Built as part of the renaissance of Times Square, the Conde Nast building is also the first ecologically designed North American skyscraper. AT the time of its construction, high-rise buildings rarely addressed environmental issues. Today, many of its innovations are considered standard for office buildings.

A monumental catalyst for the ear, this is the first office building to be developed by the 42nd Street Development Corporation, a public/private consortium established to promote the redevelopment of Times Square. Located on the corner of 42nd Street and Broadway, the Conde Nast building straddles the glitzy Times Square entertainment area to the west and the corporate Midtown area to the east.

Designed with two distinct faces, the west and north facades respond to Times Square with the glitter and technology of metal and glass, while the east and south facades respond to the corporate context with a historical stone façade, creating, according to the architect’s description, a “marriage of pop culture and corporate dignity.”

At street level, the tower’s lobby, with its dramatically curved ceiling, connects 42nd and 43rd streets, drawing visitors through the building. Responding to the Times Square zoning ordinance, the building’s base is covered with billboards and neon sign age.

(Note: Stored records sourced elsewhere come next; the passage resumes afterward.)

(** ** The width of the rows *)

Lemma rows_write_wide idx lo hi vs p p' : rows_write idx lo hi vs p = Ok p' → rows_wide p → rows_wide p'.
Proof.
  unfold rows_write, get_row. destruct idx as [i|]; [|done]. destruct (req_to_token p !! i) as [row|] eqn:Ei; [|done]. cbn [rbind].
  set (l := norm_idx (zlen row) lo). set (h := Z.max l (norm_idx (zlen row) hi)). destruct (Z.eqb_spec (h - l) (zlen vs)) as [E|]; [|done].
  intros [= <-] Hw j r. cbn. pose proof (Hw i row Ei) as Hrow.
  assert (0 ≤ l ≤ zlen row ∧ l ≤ h ≤ zlen row) as [Hl Hh].
  { pose proof (zlen_nonneg row). unfold h, l, norm_idx. repeat case_match; zbool; lia. }
  destruct (decide (j = i)) as [->|Hne]; [rewrite lookup_insert_eq|rewrite lookup_insert_ne by done; apply Hw].
  intros [= <-]. rewrite pytake_eq, pydrop_eq by lia. unfold zlen in *. rewrite !length_app, length_take, length_drop. lia.
Qed.

Lemma write_cache_wide out pt reqs ts p p' : write_cache_indices out pt reqs ts p = Ok p' → rows_wide p → rows_wide p'.
Proof.
  revert pt ts p. induction reqs as [|r reqs IH]; intros pt [|t ts] p; try (by intros [= <-]). cbn. intros E. run_ok E.
  intros Hw. eapply IH; [exact E|]. eapply rows_write_wide; [done|]. by eapply rows_write_wide.
Qed.

Lemma write_decode_wide reqs locs out p p' : write_decode reqs locs out p = Ok p' → rows_wide p → rows_wide p'.
Proof.
  revert locs out p. induction reqs as [|r reqs IH]; intros [|l locs] [|x out] p; try (by intros [= <-]). cbn. intros E. run_ok E.
  intros Hw. eapply IH; [exact E|]. by eapply rows_write_wide.
Qed.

This building sets new standards in energy conservation, indoor environmental quality, recycling systems, and the use of sustainable materials. The large glazed-glass areas of curtain wall maximize daylight penetration. The curtain-wall glazing incorporates a low-E coating to filter out unwanted ultraviolet light while minimizing heat gain and loss. Photovoltaic panels are integrated in the spandrel areas on the upper floors of the east and south faces, generating a meager but symbolic amount of electricity by day.

Sophisticated mechanical systems ensure high indoor air quality by introducing filtered fresh air to the office environment. Tenant guidelines produced by the architects established environmental standards for lighting, power usage, furniture systems, carpet, fabrics, finishes, and maintenance materials to ensure indoor air quality, and also to serve as a comprehensive strategy to maintain environmental sustainability for the life of the building.

This pastiche of environmentalism, historicism, futurism, and commercialism creates a complex architectural organism. Indeed, the arguments for energy conservation seem out of place in a neighborhood like Times Square, which is predicated on a spectacular excess of energy-consuming visual pyrotechnics. A difficult first in the realm of ecological skyscraper design, it anticipates the next generation of ecologically sensitive North American skyscrapers.

Deutsche Post AG (Murphy/Jahn, Bonn, 2001)

This sleek tower housing the new headquarters for the Deutsche Post is exemplary of a kind of sustainable design practice that achieves the goal of environmentally sensitive architecture without sacrificing aesthetics or occupant comfort. The tower rethinks the skyscraper as a building type by focusing on the integration of function, technology, and user comfort to create an architecture of “high technology and low energy.”

The tower is made up of two curved semicircular masses connected by glass bridges. The connecting floors, at nine-story intervals, form atrium sky gardens which are naturally ventilated and serve as interior communal spaces. A skylight annex houses additional public spaces at the base of the tower, and is clad in a “smart skin” of glass and integrated photovoltaic panels.